▸ INFORMATION

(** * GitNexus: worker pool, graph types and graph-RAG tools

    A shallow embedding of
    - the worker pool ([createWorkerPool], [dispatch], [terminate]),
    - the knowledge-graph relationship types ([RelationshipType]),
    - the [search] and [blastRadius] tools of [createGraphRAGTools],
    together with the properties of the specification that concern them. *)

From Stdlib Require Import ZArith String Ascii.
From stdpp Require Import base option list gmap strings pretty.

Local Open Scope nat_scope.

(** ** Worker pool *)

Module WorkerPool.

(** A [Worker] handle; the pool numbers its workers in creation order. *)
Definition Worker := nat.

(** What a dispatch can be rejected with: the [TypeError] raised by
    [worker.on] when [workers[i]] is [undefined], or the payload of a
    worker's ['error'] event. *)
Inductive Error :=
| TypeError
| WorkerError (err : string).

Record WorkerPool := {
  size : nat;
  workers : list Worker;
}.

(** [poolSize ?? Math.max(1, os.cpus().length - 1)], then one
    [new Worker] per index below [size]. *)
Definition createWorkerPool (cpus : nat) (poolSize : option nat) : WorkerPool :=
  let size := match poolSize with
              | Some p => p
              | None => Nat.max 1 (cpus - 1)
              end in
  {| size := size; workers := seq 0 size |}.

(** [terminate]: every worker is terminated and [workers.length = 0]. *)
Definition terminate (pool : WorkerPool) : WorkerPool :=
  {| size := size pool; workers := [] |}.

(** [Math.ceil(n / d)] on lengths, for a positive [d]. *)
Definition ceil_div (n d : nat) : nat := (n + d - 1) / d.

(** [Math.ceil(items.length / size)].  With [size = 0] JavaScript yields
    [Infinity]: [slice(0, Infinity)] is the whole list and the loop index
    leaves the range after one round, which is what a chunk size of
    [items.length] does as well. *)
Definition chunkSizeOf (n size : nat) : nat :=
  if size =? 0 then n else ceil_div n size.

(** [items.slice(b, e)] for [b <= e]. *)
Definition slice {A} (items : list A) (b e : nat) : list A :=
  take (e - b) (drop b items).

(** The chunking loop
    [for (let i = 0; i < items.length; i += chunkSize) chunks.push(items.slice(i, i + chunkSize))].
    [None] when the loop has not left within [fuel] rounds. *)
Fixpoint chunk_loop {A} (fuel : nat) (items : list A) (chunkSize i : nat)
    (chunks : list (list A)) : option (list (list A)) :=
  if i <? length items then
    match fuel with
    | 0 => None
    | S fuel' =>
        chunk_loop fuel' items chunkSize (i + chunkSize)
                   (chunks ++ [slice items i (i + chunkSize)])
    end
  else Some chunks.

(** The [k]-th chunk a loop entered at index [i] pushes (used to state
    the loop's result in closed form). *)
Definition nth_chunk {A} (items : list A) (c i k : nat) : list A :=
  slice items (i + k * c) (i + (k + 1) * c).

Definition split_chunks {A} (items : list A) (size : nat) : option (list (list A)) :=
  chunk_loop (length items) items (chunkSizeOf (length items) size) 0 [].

==

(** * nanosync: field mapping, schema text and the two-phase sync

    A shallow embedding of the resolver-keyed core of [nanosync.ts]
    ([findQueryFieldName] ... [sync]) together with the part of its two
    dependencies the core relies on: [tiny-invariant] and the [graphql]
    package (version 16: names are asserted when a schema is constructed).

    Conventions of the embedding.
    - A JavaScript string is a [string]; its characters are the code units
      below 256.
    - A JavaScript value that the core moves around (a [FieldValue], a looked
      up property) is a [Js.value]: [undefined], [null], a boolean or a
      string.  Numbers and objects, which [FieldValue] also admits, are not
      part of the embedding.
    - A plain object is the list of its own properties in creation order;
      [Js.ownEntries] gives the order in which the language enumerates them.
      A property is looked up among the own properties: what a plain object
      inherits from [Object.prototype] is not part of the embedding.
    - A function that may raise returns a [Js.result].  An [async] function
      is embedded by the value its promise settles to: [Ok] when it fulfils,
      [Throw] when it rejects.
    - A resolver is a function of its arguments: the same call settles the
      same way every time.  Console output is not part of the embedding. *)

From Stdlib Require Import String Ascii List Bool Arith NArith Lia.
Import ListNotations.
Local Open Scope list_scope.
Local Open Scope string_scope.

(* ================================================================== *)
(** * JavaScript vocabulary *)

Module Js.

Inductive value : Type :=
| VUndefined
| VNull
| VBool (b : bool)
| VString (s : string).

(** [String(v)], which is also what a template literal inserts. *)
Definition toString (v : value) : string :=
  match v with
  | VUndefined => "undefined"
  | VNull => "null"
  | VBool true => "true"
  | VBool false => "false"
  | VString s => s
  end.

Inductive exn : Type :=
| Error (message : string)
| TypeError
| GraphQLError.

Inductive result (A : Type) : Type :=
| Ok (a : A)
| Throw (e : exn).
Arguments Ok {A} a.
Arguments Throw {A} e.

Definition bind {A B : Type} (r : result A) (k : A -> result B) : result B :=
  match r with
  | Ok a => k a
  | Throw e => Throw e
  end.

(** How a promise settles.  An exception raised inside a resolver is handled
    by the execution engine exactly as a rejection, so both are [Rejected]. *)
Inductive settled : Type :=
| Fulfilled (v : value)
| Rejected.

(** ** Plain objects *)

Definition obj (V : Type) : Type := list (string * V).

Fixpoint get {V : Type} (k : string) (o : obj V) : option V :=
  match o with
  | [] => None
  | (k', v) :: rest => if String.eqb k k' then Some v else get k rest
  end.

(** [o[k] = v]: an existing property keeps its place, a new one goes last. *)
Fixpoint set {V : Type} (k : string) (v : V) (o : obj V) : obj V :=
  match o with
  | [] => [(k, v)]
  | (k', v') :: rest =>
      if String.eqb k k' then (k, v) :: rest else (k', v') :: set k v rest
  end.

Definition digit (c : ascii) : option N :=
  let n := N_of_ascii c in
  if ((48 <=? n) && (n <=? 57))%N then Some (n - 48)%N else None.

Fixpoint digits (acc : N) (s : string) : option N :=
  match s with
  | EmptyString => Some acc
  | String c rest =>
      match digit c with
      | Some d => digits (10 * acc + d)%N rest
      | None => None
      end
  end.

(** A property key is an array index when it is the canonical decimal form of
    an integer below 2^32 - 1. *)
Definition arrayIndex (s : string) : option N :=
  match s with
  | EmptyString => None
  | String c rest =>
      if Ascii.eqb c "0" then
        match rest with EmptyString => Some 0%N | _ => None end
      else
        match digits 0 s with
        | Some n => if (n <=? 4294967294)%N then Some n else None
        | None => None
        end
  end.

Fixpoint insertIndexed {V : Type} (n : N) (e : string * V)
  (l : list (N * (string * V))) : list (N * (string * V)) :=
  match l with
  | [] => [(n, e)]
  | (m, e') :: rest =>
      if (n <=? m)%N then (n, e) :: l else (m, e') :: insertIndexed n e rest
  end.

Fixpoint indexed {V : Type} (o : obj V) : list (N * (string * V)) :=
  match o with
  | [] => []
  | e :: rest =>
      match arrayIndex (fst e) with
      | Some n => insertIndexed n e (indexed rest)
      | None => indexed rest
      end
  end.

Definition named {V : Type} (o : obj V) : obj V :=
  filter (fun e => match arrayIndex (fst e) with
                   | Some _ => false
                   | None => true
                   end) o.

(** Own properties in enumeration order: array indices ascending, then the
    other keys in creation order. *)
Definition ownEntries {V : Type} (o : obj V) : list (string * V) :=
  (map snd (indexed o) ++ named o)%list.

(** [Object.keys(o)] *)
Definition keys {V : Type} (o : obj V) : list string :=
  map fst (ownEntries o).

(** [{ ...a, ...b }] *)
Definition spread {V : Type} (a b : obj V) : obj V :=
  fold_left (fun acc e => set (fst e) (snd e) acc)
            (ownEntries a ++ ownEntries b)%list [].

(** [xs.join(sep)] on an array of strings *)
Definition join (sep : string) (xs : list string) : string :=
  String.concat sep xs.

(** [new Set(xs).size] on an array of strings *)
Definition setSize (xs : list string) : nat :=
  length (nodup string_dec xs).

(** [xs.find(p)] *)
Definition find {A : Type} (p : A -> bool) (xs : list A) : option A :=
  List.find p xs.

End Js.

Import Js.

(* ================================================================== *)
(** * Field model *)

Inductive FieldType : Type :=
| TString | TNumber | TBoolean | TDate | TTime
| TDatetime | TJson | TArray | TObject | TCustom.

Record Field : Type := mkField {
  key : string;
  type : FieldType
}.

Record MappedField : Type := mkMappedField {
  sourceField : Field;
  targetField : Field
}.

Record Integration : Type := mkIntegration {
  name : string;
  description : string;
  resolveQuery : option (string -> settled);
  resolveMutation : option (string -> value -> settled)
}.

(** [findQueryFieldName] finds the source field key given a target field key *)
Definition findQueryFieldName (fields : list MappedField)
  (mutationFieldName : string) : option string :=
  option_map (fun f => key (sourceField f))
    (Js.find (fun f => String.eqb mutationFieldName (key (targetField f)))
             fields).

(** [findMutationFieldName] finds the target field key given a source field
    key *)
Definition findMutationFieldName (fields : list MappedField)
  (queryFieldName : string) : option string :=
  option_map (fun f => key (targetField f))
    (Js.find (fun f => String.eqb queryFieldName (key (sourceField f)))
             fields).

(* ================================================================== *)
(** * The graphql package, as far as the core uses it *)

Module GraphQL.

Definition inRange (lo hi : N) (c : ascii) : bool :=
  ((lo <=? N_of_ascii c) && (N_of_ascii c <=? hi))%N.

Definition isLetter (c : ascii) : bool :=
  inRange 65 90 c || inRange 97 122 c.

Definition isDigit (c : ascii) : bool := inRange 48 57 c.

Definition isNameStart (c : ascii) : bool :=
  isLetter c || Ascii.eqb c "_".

...

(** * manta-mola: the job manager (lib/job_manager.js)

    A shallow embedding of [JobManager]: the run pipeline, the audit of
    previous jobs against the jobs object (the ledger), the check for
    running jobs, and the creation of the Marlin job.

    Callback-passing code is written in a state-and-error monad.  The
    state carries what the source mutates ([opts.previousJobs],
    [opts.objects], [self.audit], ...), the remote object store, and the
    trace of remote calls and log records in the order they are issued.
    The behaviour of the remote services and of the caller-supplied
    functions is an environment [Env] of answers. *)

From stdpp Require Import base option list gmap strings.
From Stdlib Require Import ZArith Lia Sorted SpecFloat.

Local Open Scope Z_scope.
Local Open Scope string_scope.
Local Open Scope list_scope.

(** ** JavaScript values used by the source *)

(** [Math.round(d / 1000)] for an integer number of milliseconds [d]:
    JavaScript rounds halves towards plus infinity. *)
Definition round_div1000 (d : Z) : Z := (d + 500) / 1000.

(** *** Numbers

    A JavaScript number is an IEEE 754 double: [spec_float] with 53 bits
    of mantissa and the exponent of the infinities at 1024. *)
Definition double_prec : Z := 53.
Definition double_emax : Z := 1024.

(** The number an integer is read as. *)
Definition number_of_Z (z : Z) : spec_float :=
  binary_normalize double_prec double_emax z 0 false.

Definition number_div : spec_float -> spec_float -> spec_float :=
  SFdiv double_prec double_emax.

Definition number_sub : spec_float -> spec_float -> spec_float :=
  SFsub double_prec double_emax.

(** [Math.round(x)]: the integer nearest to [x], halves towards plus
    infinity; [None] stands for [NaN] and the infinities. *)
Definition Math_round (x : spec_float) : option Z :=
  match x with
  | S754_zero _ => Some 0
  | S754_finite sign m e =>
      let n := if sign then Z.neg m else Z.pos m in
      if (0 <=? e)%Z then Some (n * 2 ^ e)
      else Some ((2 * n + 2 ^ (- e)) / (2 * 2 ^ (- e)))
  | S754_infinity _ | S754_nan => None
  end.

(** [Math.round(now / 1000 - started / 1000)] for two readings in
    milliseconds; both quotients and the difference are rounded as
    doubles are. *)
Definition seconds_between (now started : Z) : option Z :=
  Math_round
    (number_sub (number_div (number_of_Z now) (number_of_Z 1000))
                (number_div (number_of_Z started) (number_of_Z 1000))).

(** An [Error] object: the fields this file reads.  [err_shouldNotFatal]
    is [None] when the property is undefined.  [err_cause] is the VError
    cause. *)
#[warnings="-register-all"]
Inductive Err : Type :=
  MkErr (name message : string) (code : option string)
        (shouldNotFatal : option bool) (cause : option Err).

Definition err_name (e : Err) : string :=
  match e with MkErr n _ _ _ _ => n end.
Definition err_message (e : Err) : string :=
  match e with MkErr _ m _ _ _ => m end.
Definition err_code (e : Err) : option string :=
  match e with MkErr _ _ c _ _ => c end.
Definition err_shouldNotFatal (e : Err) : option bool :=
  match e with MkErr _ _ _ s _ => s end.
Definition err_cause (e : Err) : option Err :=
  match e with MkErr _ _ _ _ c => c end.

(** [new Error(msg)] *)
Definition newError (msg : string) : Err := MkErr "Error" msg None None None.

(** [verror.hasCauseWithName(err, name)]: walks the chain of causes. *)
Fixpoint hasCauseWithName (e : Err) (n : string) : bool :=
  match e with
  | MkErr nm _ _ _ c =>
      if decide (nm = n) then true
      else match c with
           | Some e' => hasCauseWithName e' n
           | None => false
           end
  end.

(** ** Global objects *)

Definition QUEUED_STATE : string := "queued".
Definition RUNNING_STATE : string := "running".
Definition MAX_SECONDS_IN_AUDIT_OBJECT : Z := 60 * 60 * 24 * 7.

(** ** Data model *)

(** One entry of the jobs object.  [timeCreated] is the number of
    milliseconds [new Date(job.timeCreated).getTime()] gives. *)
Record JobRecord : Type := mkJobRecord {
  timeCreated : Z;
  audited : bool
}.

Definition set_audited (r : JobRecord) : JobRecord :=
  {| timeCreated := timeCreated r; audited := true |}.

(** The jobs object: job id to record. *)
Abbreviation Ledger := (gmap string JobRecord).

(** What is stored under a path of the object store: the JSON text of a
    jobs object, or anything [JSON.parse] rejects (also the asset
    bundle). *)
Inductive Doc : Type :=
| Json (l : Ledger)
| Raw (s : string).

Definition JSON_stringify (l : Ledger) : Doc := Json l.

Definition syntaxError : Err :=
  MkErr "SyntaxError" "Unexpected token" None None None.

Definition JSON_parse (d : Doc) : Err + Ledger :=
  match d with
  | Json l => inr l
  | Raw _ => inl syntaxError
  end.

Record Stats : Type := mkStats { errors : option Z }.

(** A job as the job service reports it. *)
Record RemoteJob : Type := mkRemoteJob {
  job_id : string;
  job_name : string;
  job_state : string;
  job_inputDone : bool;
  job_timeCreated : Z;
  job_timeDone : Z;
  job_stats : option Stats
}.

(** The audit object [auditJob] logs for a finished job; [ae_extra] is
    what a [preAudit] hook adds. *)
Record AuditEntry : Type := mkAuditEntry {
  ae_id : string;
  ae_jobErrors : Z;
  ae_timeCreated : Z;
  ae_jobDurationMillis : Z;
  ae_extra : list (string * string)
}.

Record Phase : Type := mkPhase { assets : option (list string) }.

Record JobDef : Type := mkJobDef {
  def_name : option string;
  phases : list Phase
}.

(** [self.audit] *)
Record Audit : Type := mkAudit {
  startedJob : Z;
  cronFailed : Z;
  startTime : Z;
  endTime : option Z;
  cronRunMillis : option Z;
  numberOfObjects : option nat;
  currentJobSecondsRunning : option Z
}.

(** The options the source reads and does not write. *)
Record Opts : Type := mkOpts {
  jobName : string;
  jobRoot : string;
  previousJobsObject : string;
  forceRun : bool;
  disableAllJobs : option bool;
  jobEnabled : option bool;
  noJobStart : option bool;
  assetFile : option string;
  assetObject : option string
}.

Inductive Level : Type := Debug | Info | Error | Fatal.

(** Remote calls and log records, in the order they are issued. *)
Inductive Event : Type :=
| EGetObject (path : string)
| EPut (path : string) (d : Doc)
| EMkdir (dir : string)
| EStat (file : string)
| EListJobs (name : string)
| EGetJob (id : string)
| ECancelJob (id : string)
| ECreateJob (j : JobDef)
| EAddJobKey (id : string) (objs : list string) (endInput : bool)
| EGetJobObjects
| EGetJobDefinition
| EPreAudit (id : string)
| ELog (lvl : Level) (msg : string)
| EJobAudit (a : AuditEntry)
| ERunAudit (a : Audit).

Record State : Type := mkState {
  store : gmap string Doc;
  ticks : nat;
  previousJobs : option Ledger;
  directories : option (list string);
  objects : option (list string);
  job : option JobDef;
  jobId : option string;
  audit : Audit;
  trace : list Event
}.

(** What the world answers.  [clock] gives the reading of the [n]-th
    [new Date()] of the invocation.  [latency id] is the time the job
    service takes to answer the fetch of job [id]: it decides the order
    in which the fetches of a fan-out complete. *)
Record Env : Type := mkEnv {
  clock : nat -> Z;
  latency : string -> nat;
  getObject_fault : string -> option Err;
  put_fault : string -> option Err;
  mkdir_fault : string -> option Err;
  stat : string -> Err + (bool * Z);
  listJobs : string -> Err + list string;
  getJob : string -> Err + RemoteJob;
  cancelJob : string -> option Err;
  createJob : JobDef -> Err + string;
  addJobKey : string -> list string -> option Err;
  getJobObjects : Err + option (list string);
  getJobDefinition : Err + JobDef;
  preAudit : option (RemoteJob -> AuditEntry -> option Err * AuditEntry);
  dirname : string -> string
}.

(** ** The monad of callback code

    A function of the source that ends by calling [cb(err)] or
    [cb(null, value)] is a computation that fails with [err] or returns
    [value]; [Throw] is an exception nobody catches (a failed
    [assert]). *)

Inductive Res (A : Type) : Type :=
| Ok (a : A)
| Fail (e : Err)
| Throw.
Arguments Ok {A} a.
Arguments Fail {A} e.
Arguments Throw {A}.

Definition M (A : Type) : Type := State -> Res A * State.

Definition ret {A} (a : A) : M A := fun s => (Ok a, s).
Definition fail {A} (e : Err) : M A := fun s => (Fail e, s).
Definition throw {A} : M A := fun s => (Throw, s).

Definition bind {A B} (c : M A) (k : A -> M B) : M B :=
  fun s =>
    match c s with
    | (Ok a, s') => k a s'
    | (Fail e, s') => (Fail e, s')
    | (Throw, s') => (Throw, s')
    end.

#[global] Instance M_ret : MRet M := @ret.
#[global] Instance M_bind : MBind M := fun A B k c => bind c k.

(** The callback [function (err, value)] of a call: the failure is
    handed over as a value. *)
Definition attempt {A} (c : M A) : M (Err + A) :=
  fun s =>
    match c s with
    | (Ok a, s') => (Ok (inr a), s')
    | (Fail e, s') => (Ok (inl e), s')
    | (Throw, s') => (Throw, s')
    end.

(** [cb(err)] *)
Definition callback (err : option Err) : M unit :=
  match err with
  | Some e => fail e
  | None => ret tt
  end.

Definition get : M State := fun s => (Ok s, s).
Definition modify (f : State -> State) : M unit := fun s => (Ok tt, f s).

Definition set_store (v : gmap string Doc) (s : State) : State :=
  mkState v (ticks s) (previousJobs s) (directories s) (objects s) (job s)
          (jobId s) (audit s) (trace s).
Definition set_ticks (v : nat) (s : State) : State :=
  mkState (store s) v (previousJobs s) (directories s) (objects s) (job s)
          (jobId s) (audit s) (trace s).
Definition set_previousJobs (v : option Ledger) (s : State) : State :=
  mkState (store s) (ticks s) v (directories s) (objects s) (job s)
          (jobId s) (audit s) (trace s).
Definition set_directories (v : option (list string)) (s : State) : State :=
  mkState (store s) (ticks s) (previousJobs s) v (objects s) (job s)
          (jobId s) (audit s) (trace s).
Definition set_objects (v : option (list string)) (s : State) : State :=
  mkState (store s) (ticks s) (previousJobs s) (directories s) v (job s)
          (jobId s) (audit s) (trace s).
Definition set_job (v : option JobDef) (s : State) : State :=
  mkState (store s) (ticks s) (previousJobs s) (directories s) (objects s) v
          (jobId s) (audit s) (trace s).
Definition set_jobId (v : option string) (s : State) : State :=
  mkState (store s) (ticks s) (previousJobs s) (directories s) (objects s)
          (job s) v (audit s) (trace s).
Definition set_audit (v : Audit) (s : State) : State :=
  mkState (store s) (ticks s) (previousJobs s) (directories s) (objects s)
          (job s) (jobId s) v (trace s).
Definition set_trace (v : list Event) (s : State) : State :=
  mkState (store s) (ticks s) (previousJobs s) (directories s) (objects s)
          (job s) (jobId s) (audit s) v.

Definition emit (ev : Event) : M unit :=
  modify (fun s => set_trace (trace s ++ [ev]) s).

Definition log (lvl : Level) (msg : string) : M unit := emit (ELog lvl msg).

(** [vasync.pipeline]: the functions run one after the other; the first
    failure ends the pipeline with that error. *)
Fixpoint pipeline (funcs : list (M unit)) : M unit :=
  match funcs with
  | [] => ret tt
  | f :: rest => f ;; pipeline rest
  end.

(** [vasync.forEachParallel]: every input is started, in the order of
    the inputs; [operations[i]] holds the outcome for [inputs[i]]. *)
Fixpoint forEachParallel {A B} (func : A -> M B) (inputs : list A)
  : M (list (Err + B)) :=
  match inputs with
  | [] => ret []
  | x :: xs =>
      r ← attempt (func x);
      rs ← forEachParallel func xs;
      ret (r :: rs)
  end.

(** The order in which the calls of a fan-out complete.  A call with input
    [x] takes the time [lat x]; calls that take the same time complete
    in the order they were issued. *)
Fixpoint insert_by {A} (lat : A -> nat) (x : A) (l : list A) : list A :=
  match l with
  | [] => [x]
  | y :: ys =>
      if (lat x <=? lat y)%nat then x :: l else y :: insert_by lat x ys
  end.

▸ WHAT IS BEING ASKED
Set down exactly the lines of the data above, beginning with the line that has "(** * GitNexus: worker" and ending with the line that has "- the knowledge-graph", and no others.

▸ ANSWER SECTION
(** * GitNexus: worker pool, graph types and graph-RAG tools

    A shallow embedding of
    - the worker pool ([createWorkerPool], [dispatch], [terminate]),
    - the knowledge-graph relationship types ([RelationshipType]),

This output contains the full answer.